(* ===== verification/OcrRetry.v ===== *)
(** ocrs: middleware chains and retries ([src/ocrs/handler.go], [retrypolicy/retrypolicy.go]).

A handler answers the n-th call made to it, and a wait between two calls ends when its timer fires or with
the context: both are parameters. *)

From Stdlib Require Import QArith Qround Lqa.
From S2P Require Import Prelude Float64.
#[local] Open Scope Z_scope.

Module Retry.

(** * [Chain] *)

(** The middlewares wrapped around [final], the first one outermost; nil ones are skipped. *)
Fixpoint Chain {H : Type} (middlewares : list (option (H → H))) (final : H) : H :=
  match middlewares with
  | [] => final
  | Some wrap :: rest => wrap (Chain rest final)
  | None :: rest => Chain rest final
  end.

(** * Configuration *)

Record Config := mkConfig {
  MaxAttempts : Z; InitialBackoff : Duration; MaxBackoff : Duration; Multiplier : float64
}.
#[global] Instance eta_Config : Eta Config := λ c,
  mkConfig (MaxAttempts c) (InitialBackoff c) (MaxBackoff c) (Multiplier c).

Definition millisecond : Duration := 1000000.
Definition DefaultConfig : Config := mkConfig 3 (200 * millisecond) (2000 * millisecond) (2 # 1).

Definition Option := Config → Config.
Definition WithMaxTry (n : Z) : Option := λ c, c <| MaxAttempts := n |>.
Definition WithInitialBackoff (d : Duration) : Option := λ c, c <| InitialBackoff := d |>.
Definition WithMaxBackoff (d : Duration) : Option := λ c, c <| MaxBackoff := d |>.
Definition WithMultiplier (m : float64) : Option := λ c, c <| Multiplier := m |>.

Definition New (opts : list (option Option)) : Config :=
  foldl (λ cfg opt, match opt with Some opt => opt cfg | None => cfg end) DefaultConfig opts.

Definition normalize (cfg : Config) : Config :=
  let cfg := if decide (MaxAttempts cfg ≤ 0) then cfg <| MaxAttempts := 1 |> else cfg in
  let cfg := if decide (InitialBackoff cfg ≤ 0) then cfg <| InitialBackoff := 100 * millisecond |> else cfg in
  let cfg := if decide (MaxBackoff cfg ≤ 0) then cfg <| MaxBackoff := InitialBackoff cfg |> else cfg in
  let cfg := if decide (MaxBackoff cfg < InitialBackoff cfg) then cfg <| MaxBackoff := InitialBackoff cfg |> else cfg in
  if decide (Multiplier cfg < 1)%Q then cfg <| Multiplier := 1%Q |> else cfg.

Section retry.
(** What the conversion of a [float64] out of the range of [int64] gives, which depends on the processor. *)
Context (out_of_range : float64 → Z).

(** [time.Duration(x)] for [x] not negative. *)
Definition to_duration (x : float64) : Duration :=
  if decide (Qfloor x ≤ max_int64) then Qfloor x else out_of_range x.

Definition next_backoff (cfg : Config) (backoff : Duration) : Duration :=
  let nextBackoff := to_duration (fmul (float_of_int backoff) (Multiplier cfg)) in
  let nextBackoff := if decide (nextBackoff ≤ 0) then MaxBackoff cfg else nextBackoff in
  if decide (MaxBackoff cfg < nextBackoff) then MaxBackoff cfg else nextBackoff.

Context {Out E : Type} (zero : Out).
(** The n-th call of the handler; the end of the wait after it: nothing when the timer fired; the context after
all attempts. *)
Context (next : nat → res E Out) (wait : nat → Ctx) (ctx_after : Ctx) (shouldRetry : option (E → bool)).

Inductive Error := ErrNext (e : E) | ErrCtx (e : CtxErr).

(** Whether the handler is called again after an error in the given attempt. *)
Definition again (cfg : Config) (attempt : Z) (e : E) : bool :=
  negb (bool_decide (attempt = MaxAttempts cfg)) && (if shouldRetry is Some f then f e else false).

(** The loop, with the calls and the waits it made. *)
Fixpoint attempts (fuel : nat) (cfg : Config) (attempt : Z) (calls : nat) (backoff : Duration)
    : res Error Out * nat * list Duration :=
  match fuel with
  | O => (if ctx_after is Some c then Err (ErrCtx c) else Ok zero, calls, [])
  | S fuel =>
      match next calls with
      | Ok value => (Ok value, S calls, [])
      | Err e =>
          if again cfg attempt e then
            match wait calls with
            | Some c => (Err (ErrCtx c), S calls, [backoff])
            | None =>
                let '(r, n, waits) := attempts fuel cfg (attempt + 1) (S calls) (next_backoff cfg backoff) in
                (r, n, backoff :: waits)
            end
          else (Err (ErrNext e), S calls, [])
      end
  end.

(** The handler of [NewMiddleware]: its result, the number of calls, and the waits. *)
Definition NewMiddleware (opts : list (option Option)) : res Error Out * nat * list Duration :=
  let cfg := normalize (New opts) in
  attempts (Z.to_nat (MaxAttempts cfg)) cfg 1 0 (InitialBackoff cfg).

(** * Properties *)

Lemma normalize_ok cfg :
  let c := normalize cfg in
  1 ≤ MaxAttempts c ∧ 0 < InitialBackoff c ≤ MaxBackoff c ∧ (1 <= Multiplier c)%Q.
Proof.
  unfold normalize. cbv zeta.
  set (c1 := if decide (MaxAttempts cfg ≤ 0) then _ else cfg).
  assert (1 ≤ MaxAttempts c1) as H1 by (subst c1; case_decide; [done|lia]). clearbody c1.
  set (c2 := if decide (InitialBackoff c1 ≤ 0) then _ else c1).
  assert (1 ≤ MaxAttempts c2 ∧ 0 < InitialBackoff c2) as [H2 H3] by (subst c2; case_decide; [by destruct c1|lia]). clearbody c2.
  set (c3 := if decide (MaxBackoff c2 ≤ 0) then _ else c2).
  assert (1 ≤ MaxAttempts c3 ∧ 0 < InitialBackoff c3) as [H4 H5] by (subst c3; case_decide; [by destruct c2|lia]). clearbody c3.
  set (c4 := if decide (MaxBackoff c3 < InitialBackoff c3) then _ else c3).
  assert (1 ≤ MaxAttempts c4 ∧ 0 < InitialBackoff c4 ≤ MaxBackoff c4) as [H6 H7].
  { subst c4. case_decide; [|lia]. destruct c3. cbn [MaxAttempts InitialBackoff MaxBackoff upd] in *. lia. }
  clearbody c4. destruct (decide (Multiplier c4 < 1)%Q) as [Hk|Hk].
  - destruct c4. split_and!; [apply H6|apply H7|apply H7|apply Qle_refl].
  - split_and!; [done|apply H7|apply H7|by apply Qnot_lt_le].
Qed.

(** How the loop ends after its last call [k]: a value, an error that is not retried, or a wait cut short. *)
Definition outcome (cfg : Config) (attempt : Z) (k : nat) (r : res Error Out) : Prop :=
  match next k with
  | Ok value => r = Ok value
  | Err e => if again cfg attempt e then ∃ c, wait k = Some c ∧ r = Err (ErrCtx c) else r = Err (ErrNext e)
  end.

Lemma attempts_spec fuel cfg attempt calls backoff r n waits :
  (0 < fuel)%nat → attempt + Z.of_nat fuel = MaxAttempts cfg + 1 →
  attempts fuel cfg attempt calls backoff = (r, n, waits) →
  ∃ k, n = S (calls + k) ∧ (k < fuel)%nat ∧ outcome cfg (attempt + Z.of_nat k) (calls + k) r ∧
    ∀ j, (j < k)%nat → ∃ e, next (calls + j) = Err e ∧ again cfg (attempt + Z.of_nat j) e = true ∧ wait (calls + j) = None.
Proof.
  revert attempt calls backoff r n waits. induction fuel as [|fuel IH]; intros attempt calls backoff r n waits Hf Hm; [lia|].
  cbn [attempts]. unfold outcome. destruct (next calls) as [v|e] eqn:En.
  { intros [= <- <- <-]. exists 0%nat. rewrite Nat.add_0_r, En. split_and!; [lia|lia|done|lia]. }
  destruct (again cfg attempt e) eqn:Ea.
  2: { intros [= <- <- <-]. exists 0%nat. rewrite Nat.add_0_r, En, Z.add_0_r, Ea. split_and!; [lia|lia|done|lia]. }
  destruct (wait calls) as [c|] eqn:Ew.
  { intros [= <- <- <-]. exists 0%nat. rewrite Nat.add_0_r, En, Z.add_0_r, Ea. split_and!; [lia|lia|eauto|lia]. }
  destruct (attempts fuel cfg (attempt + 1) (S calls) (next_backoff cfg backoff)) as [[r1 n1] w1] eqn:Er.
  intros [= <- <- <-].
  assert (0 < fuel)%nat as Hfuel.
  { unfold again in Ea. apply andb_true_iff in Ea as [Ea _]. apply negb_true_iff, bool_decide_eq_false in Ea. lia. }
  assert (attempt + 1 + Z.of_nat fuel = MaxAttempts cfg + 1) as Hm1 by lia.
  destruct (IH _ _ _ _ _ _ Hfuel Hm1 Er) as (k & -> & Hk & Ho & Hj). exists (S k).
  split_and!; [lia|lia| |].
  - unfold outcome in Ho. replace (calls + S k)%nat with (S calls + k)%nat by lia.
    by replace (attempt + Z.of_nat (S k)) with (attempt + 1 + Z.of_nat k) by lia.
  - intros j Hlt. destruct j as [|j].
    + exists e. by rewrite Nat.add_0_r, Z.add_0_r.
    + destruct (Hj j ltac:(lia)) as (e' & H1 & H2 & H3). exists e'.
      replace (calls + S j)%nat with (S calls + j)%nat by lia.
      by replace (attempt + Z.of_nat (S j)) with (attempt + 1 + Z.of_nat j) by lia.
Qed.

(** ** Waits *)

(** The conversion of a number out of range is negative or the largest integer, as processors do it. *)
Context (Hrange : ∀ x, out_of_range x ≤ 0 ∨ out_of_range x = max_int64).

Lemma fl_int n : 0 < n < 2 ^ 53 → (fl (inject_Z n) == inject_Z n)%Q.
Proof.
  intros Hn. assert (0 < inject_Z n)%Q as Hpos by (rewrite (Zlt_Qlt 0 n) in Hn; apply Hn).
  assert (inject_Z n * pow2 0 == inject_Z n)%Q as Hn0 by (change (pow2 0) with 1%Q; lra).
  rewrite fl_pos by done. rewrite <-(round_pos_eq (inject_Z n * pow2 0)) by (rewrite ?Hn0; done).
  rewrite round_pos_exact; [done|]. rewrite (last_bit_eq _ (inject_Z n)) by (rewrite ?Hn0; done). unfold last_bit.
  destruct (ilog2_spec (inject_Z n) Hpos) as [H1 _].
  assert (pow2 (ilog2 (inject_Z n)) < pow2 53)%Q as H2.
  { eapply Qle_lt_trans; [exact H1|]. rewrite pow2_int by lia. rewrite <-Zlt_Qlt. lia. }
  apply pow2_lt_inv in H2. lia.
Qed.

Lemma next_backoff_bounds cfg b :
  (1 <= Multiplier cfg)%Q → 0 < b ≤ MaxBackoff cfg → MaxBackoff cfg < 2 ^ 53 →
  b ≤ next_backoff cfg b ≤ MaxBackoff cfg.
Proof.
  intros Hm Hb Hmax. unfold next_backoff.
  assert (b ≤ Qfloor (fmul (float_of_int b) (Multiplier cfg))) as Hge.
  { assert (inject_Z b <= fmul (float_of_int b) (Multiplier cfg))%Q as Hq.
    { unfold fmul, float_of_int. rewrite <-(fl_int b) at 1 by lia. apply fl_mono. rewrite fl_int by lia.
      assert (0 < inject_Z b)%Q by (rewrite (Zlt_Qlt 0 b) in Hb; apply Hb). nra. }
    apply Qfloor_resp_le in Hq. by rewrite Qfloor_Z in Hq. }
  unfold to_duration. destruct (decide (_ ≤ max_int64)) as [Hr|Hr]; cbv zeta.
  - repeat case_decide; lia.
  - destruct (Hrange (fmul (float_of_int b) (Multiplier cfg))) as [H| ->]; repeat case_decide; try lia;
      unfold max_int64 in *; lia.
Qed.

(** Every wait is positive, at most [MaxBackoff], and no shorter than the one before. *)
Lemma waits_bounds fuel cfg attempt calls b r n waits :
  (1 <= Multiplier cfg)%Q → 0 < b ≤ MaxBackoff cfg → MaxBackoff cfg < 2 ^ 53 →
  attempts fuel cfg attempt calls b = (r, n, waits) →
  StronglySorted Z.le waits ∧ Forall (λ d, b ≤ d ≤ MaxBackoff cfg) waits.
Proof.
  intros Hm Hb Hmax. revert attempt calls b Hb r n waits.
  induction fuel as [|fuel IH]; intros attempt calls b Hb r n waits; cbn [attempts]; [intros [= <- <- <-]; by repeat constructor|].
  destruct (next calls); [intros [= <- <- <-]; by repeat constructor|].
  destruct (again cfg attempt _); [|intros [= <- <- <-]; by repeat constructor].
  destruct (wait calls); [intros [= <- <- <-]; repeat constructor; lia|].
  pose proof (next_backoff_bounds cfg b Hm Hb Hmax) as Hnb.
  destruct (attempts fuel _ _ _ _) as [[r1 n1] w1] eqn:Er. intros [= <- <- <-].
  assert (0 < next_backoff cfg b ≤ MaxBackoff cfg) as Hnb' by lia.
  destruct (IH _ _ _ Hnb' _ _ _ Er) as [Hs Hf]. split.
  - constructor; [done|]. eapply Forall_impl; [exact Hf|]. cbn. intros; lia.
  - constructor; [lia|]. eapply Forall_impl; [exact Hf|]. cbn. intros; lia.
Qed.

(** The retry middleware calls its handler at most [MaxAttempts] times; every call but the last failed with an
error worth retrying and was followed by a full wait; it returns the last call's value or error, or
the context's error when it ended during a wait. The waits start at [InitialBackoff], never shrink and never
exceed [MaxBackoff] (for maxima below 2^53 ns, about 104 days). *)
Theorem retry_exact opts r n waits :
  let cfg := normalize (New opts) in
  MaxBackoff cfg < 2 ^ 53 → NewMiddleware opts = (r, n, waits) →
  ∃ k, n = S k ∧ Z.of_nat n ≤ MaxAttempts cfg ∧ outcome cfg (Z.of_nat k + 1) k r ∧
    (∀ j, (j < k)%nat → ∃ e, next j = Err e ∧ again cfg (Z.of_nat j + 1) e = true ∧ wait j = None) ∧
    StronglySorted Z.le waits ∧ Forall (λ d, InitialBackoff cfg ≤ d ≤ MaxBackoff cfg) waits.
Proof.
  intros cfg Hmax Hrun. destruct (normalize_ok (New opts)) as (H1 & H2 & H3). fold cfg in H1, H2, H3.
  assert (0 < Z.to_nat (MaxAttempts cfg))%nat as Hf by lia.
  assert (1 + Z.of_nat (Z.to_nat (MaxAttempts cfg)) = MaxAttempts cfg + 1) as Hm by lia.
  destruct (attempts_spec _ cfg 1 0 _ _ _ _ Hf Hm Hrun) as (k & -> & Hk & Ho & Hj). exists k.
  destruct (waits_bounds _ _ _ _ _ _ _ _ H3 H2 Hmax Hrun) as [Hs Hw].
  split_and!; [done|lia| | |done|done].
  - by replace (Z.of_nat k + 1) with (1 + Z.of_nat k) by lia.
  - intros j Hlt. replace (Z.of_nat j + 1) with (1 + Z.of_nat j) by lia. by apply Hj.
Qed.

End retry.

(** A handler that fails twice with a busy error: three calls, waits of 200 and 400 ms. *)
Lemma retry_exact_witness :
  let next n := if decide (n < 2)%nat then Err "busy" else Ok "text" in
  let shouldRetry := Some (λ e, bool_decide (e = "busy")) in
  NewMiddleware (λ _, -1) "" next (λ _, None) None shouldRetry [] = (Ok "text", 3%nat, [200 * millisecond; 400 * millisecond]) ∧
  Forall (λ d, 200 * millisecond ≤ d ≤ 2000 * millisecond) [200 * millisecond; 400 * millisecond].
Proof.
  intros next shouldRetry. split; [vm_compute; reflexivity|].
  destruct (retry_exact (λ _, -1) "" next (λ _, None) None shouldRetry ltac:(intros; left; lia) [] (Ok "text") 3
    [200 * millisecond; 400 * millisecond]) as (k & _ & _ & _ & _ & _ & H); [reflexivity|vm_compute; reflexivity|exact H].
Defined.

End Retry.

* [Work to complete]: Beginning at the line above that contains "Section retry.", return each line exactly through the line that contains "(** The handler", and no others.

* [Task solution]:
Section retry.
(** What the conversion of a [float64] out of the range of [int64] gives, which depends on the processor. *)
Context (out_of_range : float64 → Z).

(** [time.Duration(x)] for [x] not negative. *)
Definition to_duration (x : float64) : Duration :=
  if decide (Qfloor x ≤ max_int64) then Qfloor x else out_of_range x.

Definition next_backoff (cfg : Config) (backoff : Duration) : Duration :=
  let nextBackoff := to_duration (fmul (float_of_int backoff) (Multiplier cfg)) in
  let nextBackoff := if decide (nextBackoff ≤ 0) then MaxBackoff cfg else nextBackoff in
  if decide (MaxBackoff cfg < nextBackoff) then MaxBackoff cfg else nextBackoff.

Context {Out E : Type} (zero : Out).
(** The n-th call of the handler; the end of the wait after it: nothing when the timer fired; the context after
all attempts. *)
Context (next : nat → res E Out) (wait : nat → Ctx) (ctx_after : Ctx) (shouldRetry : option (E → bool)).

Inductive Error := ErrNext (e : E) | ErrCtx (e : CtxErr).

(** Whether the handler is called again after an error in the given attempt. *)
Definition again (cfg : Config) (attempt : Z) (e : E) : bool :=
  negb (bool_decide (attempt = MaxAttempts cfg)) && (if shouldRetry is Some f then f e else false).

(** The loop, with the calls and the waits it made. *)
Fixpoint attempts (fuel : nat) (cfg : Config) (attempt : Z) (calls : nat) (backoff : Duration)
    : res Error Out * nat * list Duration :=
  match fuel with
  | O => (if ctx_after is Some c then Err (ErrCtx c) else Ok zero, calls, [])
  | S fuel =>
      match next calls with
      | Ok value => (Ok value, S calls, [])
      | Err e =>
          if again cfg attempt e then
            match wait calls with
            | Some c => (Err (ErrCtx c), S calls, [backoff])
            | None =>
                let '(r, n, waits) := attempts fuel cfg (attempt + 1) (S calls) (next_backoff cfg backoff) in
                (r, n, backoff :: waits)
            end
          else (Err (ErrNext e), S calls, [])
      end
  end.

(** The handler of [NewMiddleware]: its result, the number of calls, and the waits. *)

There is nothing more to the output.